• **Assignment**: Search the data for "pose" and copy every matching line.

• **Exercise inputs**:
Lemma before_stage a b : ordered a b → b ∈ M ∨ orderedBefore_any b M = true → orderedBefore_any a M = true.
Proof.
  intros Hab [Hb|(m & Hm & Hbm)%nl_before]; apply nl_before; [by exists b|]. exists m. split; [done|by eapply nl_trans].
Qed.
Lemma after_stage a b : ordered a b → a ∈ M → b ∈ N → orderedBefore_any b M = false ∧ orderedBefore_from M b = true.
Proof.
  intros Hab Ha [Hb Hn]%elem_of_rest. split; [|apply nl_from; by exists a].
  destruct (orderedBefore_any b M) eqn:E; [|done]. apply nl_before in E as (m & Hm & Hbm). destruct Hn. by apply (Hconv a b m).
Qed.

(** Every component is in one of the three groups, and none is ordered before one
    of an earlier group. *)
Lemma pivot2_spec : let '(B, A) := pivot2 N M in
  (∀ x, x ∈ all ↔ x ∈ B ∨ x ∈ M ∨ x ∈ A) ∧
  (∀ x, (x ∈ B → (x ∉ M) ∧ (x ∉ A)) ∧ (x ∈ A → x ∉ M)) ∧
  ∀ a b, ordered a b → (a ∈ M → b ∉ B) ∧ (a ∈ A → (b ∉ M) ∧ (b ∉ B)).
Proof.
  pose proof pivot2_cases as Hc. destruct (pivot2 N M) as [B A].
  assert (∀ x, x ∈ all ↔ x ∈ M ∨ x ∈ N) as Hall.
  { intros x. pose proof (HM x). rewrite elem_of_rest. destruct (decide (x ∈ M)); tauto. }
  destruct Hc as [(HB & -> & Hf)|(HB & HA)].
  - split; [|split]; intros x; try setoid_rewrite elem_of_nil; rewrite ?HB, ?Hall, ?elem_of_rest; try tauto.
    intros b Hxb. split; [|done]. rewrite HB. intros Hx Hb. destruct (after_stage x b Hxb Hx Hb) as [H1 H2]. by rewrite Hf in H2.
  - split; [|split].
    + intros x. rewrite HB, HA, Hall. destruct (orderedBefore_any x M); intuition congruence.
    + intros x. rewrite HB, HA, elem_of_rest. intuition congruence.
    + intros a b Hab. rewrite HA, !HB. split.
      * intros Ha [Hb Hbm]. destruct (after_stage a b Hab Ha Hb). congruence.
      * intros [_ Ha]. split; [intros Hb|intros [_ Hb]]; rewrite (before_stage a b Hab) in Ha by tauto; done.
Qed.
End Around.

• **Answer to the problem**:
  pose proof pivot2_cases as Hc. destruct (pivot2 N M) as [B A].
  { intros x. pose proof (HM x). rewrite elem_of_rest. destruct (decide (x ∈ M)); tauto. }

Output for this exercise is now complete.